< Back
New-AzureDatabricksJob
Post
NAME New-AzureDatabricksJob
SYNOPSIS
Dynamically create a job on an Azure Databricks cluster. Returns an object defining the job and the newly assigned
job ID number.
SYNTAX
New-AzureDatabricksJob -Connection <Object> -JobName <String> -JobType <String> -NotebookPath <String>
[-JobParameters <Hashtable>] [-JobLibraries <Hashtable>] [-UseExistingCluster <String>] [-NodeType <String>]

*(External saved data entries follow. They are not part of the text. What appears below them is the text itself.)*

Lemma get_block_honest N fuel fd k s :
  accepts -> good_handle N fd -> genuine N s -> (N + Z.to_nat bs < fuel)%nat ->
  0 <= k -> k * bs < Z.of_nat (length data) < 2 ^ 63 ->
  exists s', get_block fuel file fd bs k s =
    Some (Ok (slice data (Z.to_nat (k * bs)) (Z.to_nat (k * bs) + Z.to_nat bs)), s') /\ genuine N s'.
Proof.
  intros Hacc [Hserve Hset] [Hhs Hb] Hfuel Hk Hlt. unfold get_block, block_cache_get, block_cache_put.
  assert (Z.to_nat k * Z.to_nat bs = Z.to_nat (k * bs))%nat as Ekb by (rewrite Z2Nat.inj_mul; lia).
  assert (chunks (Z.to_nat bs) data !! Z.to_nat k =
    Some (slice data (Z.to_nat (k * bs)) (Z.to_nat (k * bs) + Z.to_nat bs))) as Hchunk
    by (rewrite <- Ekb; apply chunks_lookup_some; lia).
  set (key := mkKey (file_ino file) (Z.to_nat k)) in *.
  pose proof (lru_get_peek (block_cache s) key) as Hget.
  pose proof (lru_peek_get (block_cache s) key) as Hpeek.
  destruct (lru_get (block_cache s) key) as [[b|] c]; simpl in Hget, Hpeek.
  { assert (chunks (Z.to_nat bs) data !! Z.to_nat k = Some b) as Hb' by by apply Hb.
    rewrite Hchunk in Hb'. injection Hb' as <-. eexists. split; [done|].
    constructor; [done|]. intros k' b'. simpl. rewrite Hpeek. apply Hb. }
  rewrite wrap64_small by (unfold u64_modulus; lia).
  destruct (pread_all_serves (os_pread fd) data N fuel (calls s) (k * bs) (Z.to_nat bs) [])
    as (n' & E); simpl; try done; try (unfold u64_modulus; lia).
  unfold pread_file_data. rewrite E. simpl. rewrite Nat.sub_0_r.
  assert (take (Z.to_nat bs) (drop (Z.to_nat (k * bs)) data) =
    slice data (Z.to_nat (k * bs)) (Z.to_nat (k * bs) + Z.to_nat bs)) as ->
    by (unfold slice; f_equal; lia).
  rewrite (Hacc _ _ Hchunk). eexists. split; [done|]. constructor; [done|].
  intros k' b'. simpl. destruct (decide (k' = Z.to_nat k)) as [->|Hne].
  - rewrite lru_peek_put_eq. by intros [= <-].
  - intros E'. apply lru_peek_put_ne in E'; [|unfold key; congruence]. apply Hb. by rewrite <- Hpeek.
Qed.

Lemma piece_chunk off e k :
  overlaps off e k -> k * bs < Z.of_nat (length data) ->
  piece off e k (slice data (Z.to_nat (k * bs)) (Z.to_nat (k * bs) + Z.to_nat bs)) =
  slice data (Z.to_nat (off `max` (k * bs))) (Z.to_nat (e `min` (k * bs + bs))).
Proof.
  intros (H0 & Hk & Hke & Hok & Hoe & Hm) Hlt. assert (0 <= k * bs) by lia.
  unfold piece. rewrite slice_length_min. generalize dependent (k * bs). intros kb **.
  destruct (decide (off `max` kb < Z.of_nat (length data))); cycle 1.
  { rewrite decide_True, slice_past by lia. done. }
  rewrite decide_False by lia. rewrite slice_slice by lia.
  rewrite <- (slice_clamp data _ (Z.to_nat (e `min` (kb + bs)))).
  f_equal; lia.
Qed.

Lemma read_blocks_honest N fuel fd off e n k out s :
  accepts -> good_handle N fd -> genuine N s -> (N + Z.to_nat bs < fuel)%nat ->
  overlaps off e k -> (k + Z.of_nat n) * bs < e -> e <= (k + Z.of_nat n) * bs + bs ->
  (k + Z.of_nat n) * bs < Z.of_nat (length data) < 2 ^ 63 ->
  exists s', read_blocks fuel file fd bs off e (seqZ k (Z.of_nat (S n))) out s =
    Some (Ok (out ++ slice data (Z.to_nat (off `max` (k * bs))) (Z.to_nat e)), s') /\ genuine N s'.
Proof.
  intros Hacc Hfd Hg Hfuel. revert k out s Hg.
  induction n as [|n IH]; intros k out s Hg Hov Hlast Hend Hlen.
  all: rewrite seqZ_cons by lia; rewrite (read_blocks_cons _ _ _ _ _ _ _ _ Hov).
  all: pose proof Hov as (H0 & Hk & Hke & Hok & Hoe & Hm).
  all: assert (k * bs < Z.of_nat (length data)) as Hkl by nia.
  all: destruct (get_block_honest N fuel fd k s Hacc Hfd Hg Hfuel Hk ltac:(lia)) as (s1 & E1 & Hg1).
  all: unfold mbindM; rewrite E1, piece_chunk by (done || lia).
  - exists s1. split; [|done]. simpl. replace (e `min` (k * bs + bs)) with e by lia. done.
  - replace (Z.pred (Z.of_nat (S (S n)))) with (Z.of_nat (S n)) by lia.
    replace (Z.succ k) with (k + 1) by lia.
    assert (0 <= Z.of_nat n * bs) by lia.
    assert ((k + 1) * bs = k * bs + bs) as Ek by ring.
    assert ((k + Z.of_nat (S n)) * bs = (k + 1 + Z.of_nat n) * bs) as En by (f_equal; lia).
    assert ((k + 1 + Z.of_nat n) * bs = k * bs + bs + Z.of_nat n * bs) as En' by ring.
    replace (e `min` (k * bs + bs)) with (k * bs + bs) by lia.
    edestruct (IH (k + 1)) as (s2 & E2 & Hg2); [exact Hg1|unfold overlaps; lia|lia..|].
    exists s2. split; [|done]. rewrite E2. do 3 f_equal. rewrite Ek.
    replace (off `max` (k * bs + bs)) with (k * bs + bs) by lia.
    rewrite <- app_assoc. f_equal. apply slice_app; lia.
Qed.

(** A block past the end is read as empty and rejected. *)
Lemma get_block_past N fuel fd k s :
  rejects -> good_handle N fd -> genuine N s -> (N + Z.to_nat bs < fuel)%nat ->
  0 <= k -> Z.of_nat (length data) <= k * bs -> k * bs + bs < u64_modulus ->
  exists s', get_block fuel file fd bs k s = Some (Err EIO, s') /\ genuine N s'.
Proof.
  intros Hrej [Hserve Hset] [Hhs Hb] Hfuel Hk Hlt Hm. unfold get_block, block_cache_get, block_cache_put.
  assert (chunks (Z.to_nat bs) data !! Z.to_nat k = None) as Hnone.
  { destruct (chunks _ _ !! _) as [b0|] eqn:E; [|done]. apply chunks_lookup in E as [_ E]; [|lia].
    assert (Z.to_nat k * Z.to_nat bs = Z.to_nat (k * bs))%nat by (rewrite Z2Nat.inj_mul; lia). lia. }
  set (key := mkKey (file_ino file) (Z.to_nat k)) in *.
  pose proof (lru_get_peek (block_cache s) key) as Hget.
  pose proof (lru_peek_get (block_cache s) key) as Hpeek.
  destruct (lru_get (block_cache s) key) as [[b|] c]; simpl in Hget, Hpeek.
  { symmetry in Hget. apply Hb in Hget. congruence. }
  rewrite wrap64_small by lia.
  destruct (pread_all_serves (os_pread fd) data N fuel (calls s) (k * bs) (Z.to_nat bs) [])
    as (n' & E); simpl; try done; try lia.
  unfold pread_file_data. rewrite E. simpl. rewrite (Hrej _ _ Hnone). eexists. split; [done|].
  constructor; [done|]. intros k' b'. simpl. rewrite Hpeek. apply Hb.
Qed.

Lemma read_blocks_past N fuel fd off e n k out s :
  accepts -> rejects -> good_handle N fd -> genuine N s -> (N + Z.to_nat bs < fuel)%nat ->
  overlaps off e k -> (k + Z.of_nat n) * bs < e -> Z.of_nat (length data) < 2 ^ 63 ->
  Z.of_nat (length data) <= (k + Z.of_nat n) * bs ->
  exists s', read_blocks fuel file fd bs off e (seqZ k (Z.of_nat (S n))) out s = Some (Err EIO, s') /\
    genuine N s'.
Proof.
  intros Hacc Hrej Hfd Hg Hfuel. revert k out s Hg.
  induction n as [|n IH]; intros k out s Hg Hov Hlast Hlen Hpast.
  all: rewrite seqZ_cons by lia; rewrite (read_blocks_cons _ _ _ _ _ _ _ _ Hov).
  all: pose proof Hov as (H0 & Hk & Hke & Hok & Hoe & Hm).
  all: destruct (decide (Z.of_nat (length data) <= k * bs)) as [Hkp|Hkl];
    [destruct (get_block_past N fuel fd k s Hrej Hfd Hg Hfuel Hk Hkp ltac:(lia)) as (s1 & E1 & Hg1);
     unfold mbindM; rewrite E1; by exists s1|].
  - lia.
  - replace (Z.pred (Z.of_nat (S (S n)))) with (Z.of_nat (S n)) by lia.
    replace (Z.succ k) with (k + 1) by lia.
    destruct (get_block_honest N fuel fd k s Hacc Hfd Hg Hfuel Hk ltac:(lia)) as (s1 & E1 & Hg1).
    destruct (overlaps_next off e n k Hov Hlast) as (Hov1 & _ & _ & En). rewrite En in *.
    unfold mbindM. rewrite E1. by apply IH.
Qed.

(** What a read of the range returns: the file's bytes in it, or an error when
    a block past the last one is needed. *)
Definition served_range off size : result Z bytes :=
  if decide ((div_ceil (off + size) bs - 1) * bs < Z.of_nat (length data))
  then Ok (slice data (Z.to_nat off) (Z.to_nat (off + size)))
  else Err EIO.

(** One read of an honest directory. *)
Lemma honest_read N fuel off size s :
  honest N -> accepts -> rejects -> genuine N s -> (N + Z.to_nat bs < fuel)%nat ->
  0 <= off < 2 ^ 63 -> 0 < size < 2 ^ 32 -> Z.of_nat (length data) < 2 ^ 63 ->
  exists s', fs_read verifier fuel (file_ino file) off size s = Some (served_range off size, s') /\
    genuine N s'.
Proof.
  intros Hh Hacc Hrej Hg Hfuel Hoff Hs Hm.
  rewrite fs_read_unfold by lia. unfold mbindM.
  destruct (open_honest N s Hh Hg) as (fd & s1 & -> & Hfd & Hg1).
  destruct (request_blocks off size) as (n & En & Hov & Hl1 & Hl2 & Hmax); [lia..|].
  assert (div_ceil (off + size) bs - 1 = off / bs + Z.of_nat n) as Eq by lia.
  rewrite En. unfold served_range. rewrite Eq. destruct (decide _) as [Hlast|Hlast].
  - destruct (read_blocks_honest N fuel fd off (off + size) n (off / bs) [] s1)
      as (s2 & -> & Hg2); try done. exists s2. simpl. by rewrite Hmax.
  - destruct (read_blocks_past N fuel fd off (off + size) n (off / bs) [] s1)
      as (s2 & -> & Hg2); try done; [lia|]. by exists s2.
Qed.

[-NumWorkers <Int32>] [-SparkVersion <String>] [<CommonParameters>]
DESCRIPTION
You can use this function to create a new defined job on your Azure Databricks cluster. Currently only supports
Notebook-based jobs. You can also dynamically pass in
libraries to use in the job, as well as pre-defined parameters. Other non-requied options allow you to change the
cluster node and driver types as well as total number
of worker nodes (or to use an existing defined cluster).
PARAMETERS
-Connection <Object>
An object that represents an Azure Databricks API connection where you want to create your job.
Required? true
Position? named
Default value
Accept pipeline input? false
Accept wildcard characters? false
-JobName <String>
The name of the new job.
Required? true
Position? named
Default value
Accept pipeline input? false
Accept wildcard characters? false
-JobType <String>
The type of job to run. Currently only supports "Notebook" job types.
Required? true
Position? named
Default value
Accept pipeline input? false
Accept wildcard characters? false
-NotebookPath <String>
The path on your Azure Databricks instance where your job's notebook resides.
Required? true
Position? named
Default value
Accept pipeline input? false
Accept wildcard characters? false
-JobParameters <Hashtable>
What parameters you should pass into your notebook. Should be a hashtable (see notes).
Required? false
Position? named
Default value
Accept pipeline input? false
Accept wildcard characters? false
-JobLibraries <Hashtable>
Required? false
Position? named
Default value
Accept pipeline input? false
Accept wildcard characters? false
-UseExistingCluster <String>
If you want this job to use a predefied Azure Databtricks cluster, specify a named cluster here.
Required? false
Position? named
Default value
Accept pipeline input? false
Accept wildcard characters? false
-NodeType <String>
For dynamic job clusters, what is the node type you want to use (defaults to: Standard_DS3_v2)
Required? false
Position? named
Default value Standard_DS3_v2
Accept pipeline input? false
Accept wildcard characters? false
-NumWorkers <Int32>
For dynamic job clusters, what is our max number of workers? (defaults to: 4)
Required? false
Position? named
Default value 4
Accept pipeline input? false
Accept wildcard characters? false
-SparkVersion <String>
What version of Spark should the dynamic cluster use? (defaults to: 4.2.x-scala2.11)
Required? false
Position? named
Default value 4.2.x-scala2.11
Accept pipeline input? false
Accept wildcard characters? false
<CommonParameters>
This cmdlet supports the common parameters: Verbose, Debug,
ErrorAction, ErrorVariable, WarningAction, WarningVariable,
OutBuffer, PipelineVariable, and OutVariable. For more information, see
about_CommonParameters (https:/go.microsoft.com/fwlink/?LinkID=113216).
INPUTS
OUTPUTS
NOTES
A sample of the hashtables needed for this function:
$JobLibraries = @{
'pypi' = 'simplejson=3.8.0'
}
Each line of your hashtable should be either of type pypi or egg. If egg, specify the path to the egg.
$Parameters = @{
'Param1' = 'X'
'Param2' = 2
}
Each line of your hashtable should a key/value pair of the name of the paramter in your notebook and the value
you want to pass in.
Author: Drew Furgiuele (@pittfurg), http://www.port1433.com
Website: https://www.igs.com
Copyright: (c) 2019 by IGS, licensed under MIT
License: MIT https://opensource.org/licenses/MIT
-------------------------- EXAMPLE 1 --------------------------
PS C:\\>New-AzureDatabricksJob -Connection $Connection -JobName "New Job" -JobType Notebook -NotebookPath
"/Users/Drew/SomeNotebook" -UseExistingCluster "DrewsCluster"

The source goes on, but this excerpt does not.